There’s been a lot of talk about trigger warnings and safe spaces lately. Some people are against them, while others feel they’re needed to make sure those who have been through trauma are comfortable. More and more universities are asking their professors to issue trigger warnings before discussions of sensitive material, and now it has quickly bled into the social media world. Instagram and Facebook have just launched a new feature where you can filter your feed to make sure there is nothing that will trigger you to get angry or depressed. In other words, the reach on our Facebook posts just got a lot shorter. And that’s tough for us as a growing show. So after talking about this at length, we have decided to issue trigger warnings before talking about things that might be sensitive for our listeners. We figure CBS is going to do this to us anyway, so we might as well start now. So here we go. TRIGGER WARNING!!!! The following Trendasaurus could be seen as offensive to anyone who is vegan, vegetarian, pesceterian, gluten-free, dairy-free, celibate, anyone who likes Netflix, pop music, dub step, alcohol, fedoras, and anyone who can’t afford rent in the Bay Area.*
It seems in this day and age that people just don’t pop bottles in the club like they used to. Things that were once so much fun that they were worth rapping about are just not as appealing anymore. With the coming of the hipster movement, you see more and more people going to dive bars and doing shots of Fernet on a Friday night rather than enjoying some Cris at a nightclub. Recent data has shown that in 2016, the nightclub could be dying. In some other parts of the world, nightclubs are shutting down left and right. In London for example, 1000 nightclubs have shut down in the last decade. And why? Some think it’s because people just don’t do drugs as much as they used to. And with studies saying that younger generations hate drinking and sex, why would they want to go to a club when they can stay at home, watch Netflix and NOT chill? It does sound appealing, but is this the end of the nightclub, or will sick beats give it the comeback that it needs? Also, in case it wasn’t apparent by now, I am white.
There has been a lot of talk in the past couple days about overheating and pneumonia when it comes to Hillary Clinton. But the hashtag #HillarysBodyDouble really came out of left field. The whole idea that Clinton has a paid body double has been swarming all over social media. It’s a conspiracy theory that no one would have given two craps about a year ago, but look at us now! Has there been a Hillary Clinton impersonator walking around all this time, making appearances and getting into vans and wobbling around, and getting paid for it all the while?? Many people who support this theory have been comparing pictures, pointing out that the differences mainly lie in the cheekbones and in the smooth vs wrinkled skin.

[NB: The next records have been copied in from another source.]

Lemma mk_dirs_spec v done todo m v' r :
  mk_dirs v done todo m = (v', r) ->
  created_dirs v v' (done ++ todo) /\
  match r with
  | Ok _ => todo <> [] -> exists m', v' !! (done ++ todo) = Some (NDir m')
  | Err _ => True
  | Panic => False
  end.
Proof.
  revert v done. induction todo as [|c todo IH]; intros v done; cbn [mk_dirs].
  { intros [= <- <-]. split; [|done]. intros q. by left. }
  destruct (v !! (done ++ [c])) as [[m0|m0 d|t]|] eqn:E;
    try (intros [= <- <-]; split; [|done]; intros q; by left).
  - intros H%IH. rewrite <- app_assoc in H. cbn [app] in H. destruct H as [H1 H2]. split; [done|].
    destruct r; try done. intros _. destruct todo as [|d todo]; [|by apply H2].
    destruct (H1 (done ++ [c])) as [->|(Hn & _)]; [eauto|congruence].
  - intros H%IH. rewrite <- app_assoc in H. cbn [app] in H. destruct H as [H1 H2]. split.
    + intros q. destruct (H1 q) as [Hq|(Hq & Hp & Hm)].
      * destruct (decide (q = done ++ [c])) as [->|Hne]; [|left; by rewrite Hq, lookup_insert_ne].
        right. rewrite lookup_insert_eq in Hq. split_and!; [done| |eauto].
        exists todo. by rewrite <- app_assoc.
      * right. split_and!; [|done..]. destruct (decide (q = done ++ [c])) as [->|Hne]; [done|].
        by rewrite lookup_insert_ne in Hq.
    + destruct r; try done. intros _. destruct todo as [|d todo]; [|by apply H2].
      destruct (H1 (done ++ [c])) as [->|(_ & _ & Hm)]; [|done]. rewrite lookup_insert_eq. eauto.
Qed.

Lemma names_in_spec v cs c :
  c ∈ names_in v cs <-> plain c /\ is_Some (v !! (cs ++ [c])).
Proof.
  unfold names_in. rewrite elem_of_elements, elem_of_list_to_set, list_elem_of_omap. split.
  - intros ([p n] & Hin%elem_of_map_to_list & H). destruct (rev p) as [|x r] eqn:E; [done|].
    apply (f_equal (@rev _)) in E. rewrite rev_involutive in E. cbn in E. subst p.
    destruct (_ && _) eqn:Eb; [|done]. injection H as ->. reflect_bools. subst cs. split; [|by rewrite Hin].
    split_and!; try done. unfold no_slash. apply Forall_forall. intros b Hb.
    rewrite list_elem_of_In in Hb.
    match goal with H : forallb _ _ = true |- _ => rewrite forallb_forall in H; apply H in Hb end. lia.
  - intros [(H1 & H2 & H3 & H4) [n Hn]]. exists (cs ++ [c], n). split; [by apply elem_of_map_to_list|].
    rewrite rev_app_distr. cbn. rewrite rev_involutive.
    rewrite !bool_decide_eq_true_2, !bool_decide_eq_false_2 by done. cbn.
    assert (forallb (fun b => negb (byteZ b =? 47)) c = true) as ->; [|done].
    apply forallb_forall. intros b Hb%list_elem_of_In. unfold no_slash in H4. rewrite Forall_forall in H4.
    specialize (H4 b Hb). lia.
Qed.

(** Run a call of [MemFS] on an entry. *)
#[local] Ltac mem_call H He :=
  first [apply (on_node_inv _ _ _ _ _ _ (entry_components _ _ _ He)) in H
           as [(Hv & e & -> & Hne)|(w1 & n & Hw & Hn & H)]
        |apply scripted_inv in H as [(Hv & e & -> & Hne)|(w1 & Hw & H)]].

#[local] Ltac mem_unfold H :=
  cbn [Lstat MkdirAll ReadDir OpenRead ReadAll CreateExcl OpenTrunc CopyTo WriteFile ReadFile Chmod Rename Remove
       RandRead MemFS_FileSystem] in H.

#[local] Ltac mem_done H := injection H as <- <-; cbn; repeat match goal with Hw : nodes _ = nodes _ |- _ => rewrite ?Hw end; eauto.

#[global] Program Instance MemFS_laws : FileSystemLaws MemFS := { view := nodes }.
Next Obligation.
  intros w w' r cs [Hp _] H. mem_unfold H.
  apply (on_node_inv _ _ _ _ _ _ (clean_components_native _ Hp)) in H as [(Hv & e & -> & Hne)|(w1 & n & Hw & Hn & H)]; [done|].
  mem_done H.
Qed.
Next Obligation.
  intros w w' r cs m Hp Hl H. mem_unfold H. apply scripted_inv in H as [(Hv & e & -> & _)|(w1 & Hw & H)].
  { split; [|done]. intros q. left. by rewrite Hv. }
  rewrite clean_components_native, Hw in H by done.
  destruct (mk_dirs (nodes w) [] cs m) as [v r'] eqn:E. injection H as <- <-.
  apply mk_dirs_spec in E as [H1 H2]. cbn [app] in *. by split.
Qed.
Next Obligation.
  intros w w' r cs Hp Hl H. mem_unfold H. apply scripted_inv in H as [(Hv & e & -> & _)|(w1 & Hw & H)]; [done|].
  rewrite clean_components_native, Hw in H by done. injection H as <- <-. split; [done|].
  split; [apply NoDup_elements|]. intros c. apply names_in_spec.
Qed.
Next Obligation.
  intros w w' r ds c He H. mem_unfold H. mem_call H He; [done|].
  destruct (bool_decide _); mem_done H.
Qed.
Next Obligation.
  intros w w' r ds c He H. mem_unfold H. mem_call H He; [done|]. destruct n; mem_done H.
Qed.
Next Obligation.
  intros w w' r ds c m He H. mem_unfold H. apply scripted_inv in H as [(Hv & e & -> & _)|(w1 & Hw & H)]; [done|].
  cbv zeta in H. rewrite (entry_components _ _ _ He), Hw in H.
  destruct (nodes w !! _) eqn:E; mem_done H.
Qed.
Next Obligation.
  intros w w' r ds c m d He Hn0 H. mem_unfold H. mem_call H He; [done|].
  rewrite Hn0 in Hn. injection Hn as <-. mem_done H.
Qed.
Next Obligation.
  intros w w' r src ds c m He Hn0 H. mem_unfold H. mem_call H He.
  { split; [done|]. exists []. rewrite Hv, insert_id by done. done. }
  rewrite Hn0 in Hn. injection Hn as <-. cbv beta iota in H. rewrite Hw in H.
  destruct (nodes w !! clean_components src) as [[|m' d|]|] eqn:E; injection H as <- <-; cbn; (split; [done|]).
  2: { exists d. split; [done|]. by intros n [= <-]. }
  all: exists []; rewrite Hw, insert_id by done; done.
Qed.
Next Obligation.
  intros w w' r ds c d m He Hnl H. mem_unfold H. apply scripted_inv in H as [(Hv & e & -> & _)|(w1 & Hw & H)]; [by left|].
  cbv zeta in H. rewrite (entry_components _ _ _ He), Hw in H.
  destruct (nodes w !! _) as [[]|] eqn:E; mem_done H.
Qed.
Next Obligation.
  intros w w' r ds c He Hnl H. mem_unfold H. mem_call H He; [done|]. destruct n; mem_done H.
Qed.
Next Obligation.
  intros w w' r p H. apply (on_node_inv _ _ _ _ _ _ eq_refl) in H as [(Hv & e & -> & _)|(w1 & n & Hw & _ & H)]; [done|].
  by injection H as <- <-.
Qed.
Next Obligation. intros w w' r p H. apply scripted_inv in H as [(Hv & e & -> & _)|(w1 & Hw & H)]; [done|]. by injection H as <- <-. Qed.
Next Obligation. intros w w' r p H. apply scripted_inv in H as [(Hv & e & -> & _)|(w1 & Hw & H)]; [done|]. by injection H as <- <-. Qed.
Next Obligation. intros w w' r p H. apply scripted_inv in H as [(Hv & e & -> & _)|(w1 & Hw & H)]; [done|]. by injection H as <- <-. Qed.
Next Obligation.
  intros w w' r ds c m d m' He Hn0 H. mem_unfold H. mem_call H He; [done|].
  rewrite Hn0 in Hn. injection Hn as <-. mem_done H.
Qed.
Next Obligation.
  intros w w' r ds c es b m d He Hb Hn0 H. mem_unfold H. mem_call H He; [done|].
  rewrite Hn0 in Hn. injection Hn as <-. rewrite (entry_components _ _ _ Hb) in H. mem_done H.
Qed.
Next Obligation.
  intros w w' r ds c He H. mem_unfold H. mem_call H He; [done|]. destruct n; mem_done H.
Qed.
Next Obligation.
  intros w w' r n Hz H. mem_unfold H. apply scripted_inv in H as [(Hv & e & -> & _)|(w1 & Hw & H)]; [done|].
  injection H as <- <-. cbn. split; [done|]. rewrite len_le_bytes. lia.
Qed.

As the Bay Area gets more and more expensive, we see more and more famous houses hitting the market, trying to get in on all the action. Just this year the Ghiradelli Mansion, the Full House House, and perhaps the most famous Whoopi Goldburg house in Berkeley have all been bought and sold. And whoever drafted the Mrs. Doubtfire House in our Bay Area fantasy draft has some points coming their way because that house is hitting the market. It hasn’t officially been listed yet, so we don’t know the current asking price, but whatever it is I’m sure it’s out of your budget. The last time it was sold was in 1997 for 1.4 million dollars, so you can imagine 20 years later it will be worth a lot more. But if you want this place you’ll have to accept all the action that comes with it. It was basically turned into a memorial shrine when Robin Williams died, and then of course there was the lady who tried to set fire to it not too long ago. But isn’t that all worth it to walk through the halls that Robin Williams vacuumed while dressed in drag? I should think so.
Everyone’s talking about self-driving cars, but there are very few people talking about self-driving carTS. And there are thousands of accidents that happen every year as a result of bad drivers, but what about the person driving the shopping cart at your local grocery store? People’s heels and ankles are at great risk here, and thank God Walmart has stepped in to address the issue. They have applied for a patent on a self-driving grocery cart that has a little motor attached to it and can go anywhere on command. So instead of getting a cart yourself, you’ll in theory be able to use your smartphone to call a cart over to you. And once again, this is a prime example of robots taking our jobs, because if this works it would make those people who round up the carts in the parking totally useless. But imagine not having to return your cart, not having to push it through the aisles, just having it follow you wherever you go!